Task prompt:
Reproduce the first line of the material below and each line after it, exactly, through the line containing "rewrite <- !exp_plus.", and give nothing more.

################

(** Scaling both coordinates of a unit direction by [r >= 0] gives a point
    at distance [r]. *)
Lemma Math_hypot_polar theta r : 0 <= r -> Math_hypot (cos theta * r) (sin theta * r) = r.
Proof.
  intros Hr. unfold Math_hypot.
  pose proof (sin2_cos2 theta) as Hsc. unfold Rsqr in Hsc.
  replace (cos theta * r * (cos theta * r) + sin theta * r * (sin theta * r))
    with ((sin theta * sin theta + cos theta * cos theta) * (r * r)) by ring.
  rewrite Hsc, Rmult_1_l. by apply sqrt_square.
Qed.

(** [Math_cbrt] is the cube root. *)
Lemma Math_cbrt_cube x : Math_cbrt x * Math_cbrt x * Math_cbrt x = x.
Proof.
  assert (Hpos : forall y, 0 < y -> exp (ln y / 3) * exp (ln y / 3) * exp (ln y / 3) = y).
  { intros y Hy. rewrite <- !exp_plus.
    replace (ln y / 3 + ln y / 3 + ln y / 3) with (ln y) by field.
    by apply exp_ln. }
  unfold Math_cbrt. destruct (total_order_T x 0) as [[Hlt | Heq] | Hgt].
  - assert (H : 0 < - x) by lra. apply Hpos in H.
    set (e := exp (ln (- x) / 3)) in *.
    replace (- e * - e * - e) with (- (e * e * e)) by ring.
    rewrite H. ring.
  - subst. ring.
  - by apply Hpos.
Qed.

Lemma Math_cbrt_unit x : 0 <= x <= 1 -> 0 <= Math_cbrt x <= 1.
Proof.
  intros [H0 H1]. unfold Math_cbrt.
  destruct (total_order_T x 0) as [[Hlt | Heq] | Hgt]; [lra | lra |].
  split; [left; apply exp_pos |].
  rewrite <- exp_0. destruct H1 as [H1 | ->].
  - left. apply exp_increasing. apply ln_increasing in H1; [| done].
    rewrite ln_1 in H1. lra.
  - rewrite ln_1. right. f_equal. field.
Qed.

(** ** The world monad *)

Lemma new_Vector3_lookup a b c w :
  objs (snd (new_Vector3 a b c w)) !! fst (new_Vector3 a b c w) = Some (mkVector3 a b c).
Proof. simpl. rewrite lookup_app_r, Nat.sub_diag; [done | lia]. Qed.

(** ** services/mathUtils *)

(** The point [getRandomSpherePoint] creates lies at distance [r] of the
    origin, whatever the two angles. *)
Lemma sphere_point_length r phi theta :
  0 <= r ->
  THREE.length (mkVector3 (r * sin phi * cos theta) (r * sin phi * sin theta) (r * cos phi)) = r.
Proof.
  intros Hr. unfold THREE.length. simpl.
  pose proof (sin2_cos2 theta) as Ht. pose proof (sin2_cos2 phi) as Hp.
  unfold Rsqr in Ht, Hp.
  replace (r * sin phi * cos theta * (r * sin phi * cos theta) +
           r * sin phi * sin theta * (r * sin phi * sin theta) +
           r * cos phi * (r * cos phi))
    with (r * r * (sin phi * sin phi * (sin theta * sin theta + cos theta * cos theta)
                   + cos phi * cos phi)) by ring.
  rewrite Ht, Rmult_1_r, Hp, Rmult_1_r. by apply sqrt_square.
Qed.

(** C3. For every radius >= 0 and every three draws u, v, c in [0,1] (the
    next three values of [Math.random]), [getRandomSpherePoint radius]
    creates a vector whose Euclidean norm is [cbrt c * radius], hence at
    most [radius]: a point inside the sphere of that radius centred at the
    origin. *)
Theorem getRandomSpherePoint_inside_sphere (radius : R) (w : World) :
  0 <= radius ->
  0 <= rnd w (draws w) <= 1 ->
  0 <= rnd w (S (draws w)) <= 1 ->
  0 <= rnd w (S (S (draws w))) <= 1 ->
  exists p : Vector3,
    objs (snd (getRandomSpherePoint radius w)) !! fst (getRandomSpherePoint radius w) = Some p /\
    THREE.length p = Math_cbrt (rnd w (S (S (draws w)))) * radius /\
    THREE.length p <= radius.
Proof.
  intros Hrad _ _ Hc.
  set (c := rnd w (S (S (draws w)))) in *.
  pose proof (Math_cbrt_unit c Hc) as [Hc0 Hc1].
  eexists. split.
  - unfold getRandomSpherePoint, bind. apply new_Vector3_lookup.
  - simpl. fold c. rewrite sphere_point_length by nra. split; [done | nra].
Qed.

Lemma getRandomSpherePoint_inside_sphere_witness :
  exists p : Vector3,
    objs (snd (getRandomSpherePoint 15 world0)) !! fst (getRandomSpherePoint 15 world0) = Some p /\
    THREE.length p = Math_cbrt (rnd world0 (S (S (draws world0)))) * 15 /\
    THREE.length p <= 15.
Proof.
  apply (getRandomSpherePoint_inside_sphere 15 world0); simpl; lra.
Defined.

################

Written answer:
(** Scaling both coordinates of a unit direction by [r >= 0] gives a point
    at distance [r]. *)
Lemma Math_hypot_polar theta r : 0 <= r -> Math_hypot (cos theta * r) (sin theta * r) = r.
Proof.
  intros Hr. unfold Math_hypot.
  pose proof (sin2_cos2 theta) as Hsc. unfold Rsqr in Hsc.
  replace (cos theta * r * (cos theta * r) + sin theta * r * (sin theta * r))
    with ((sin theta * sin theta + cos theta * cos theta) * (r * r)) by ring.
  rewrite Hsc, Rmult_1_l. by apply sqrt_square.
Qed.

(** [Math_cbrt] is the cube root. *)
Lemma Math_cbrt_cube x : Math_cbrt x * Math_cbrt x * Math_cbrt x = x.
Proof.
  assert (Hpos : forall y, 0 < y -> exp (ln y / 3) * exp (ln y / 3) * exp (ln y / 3) = y).
  { intros y Hy. rewrite <- !exp_plus.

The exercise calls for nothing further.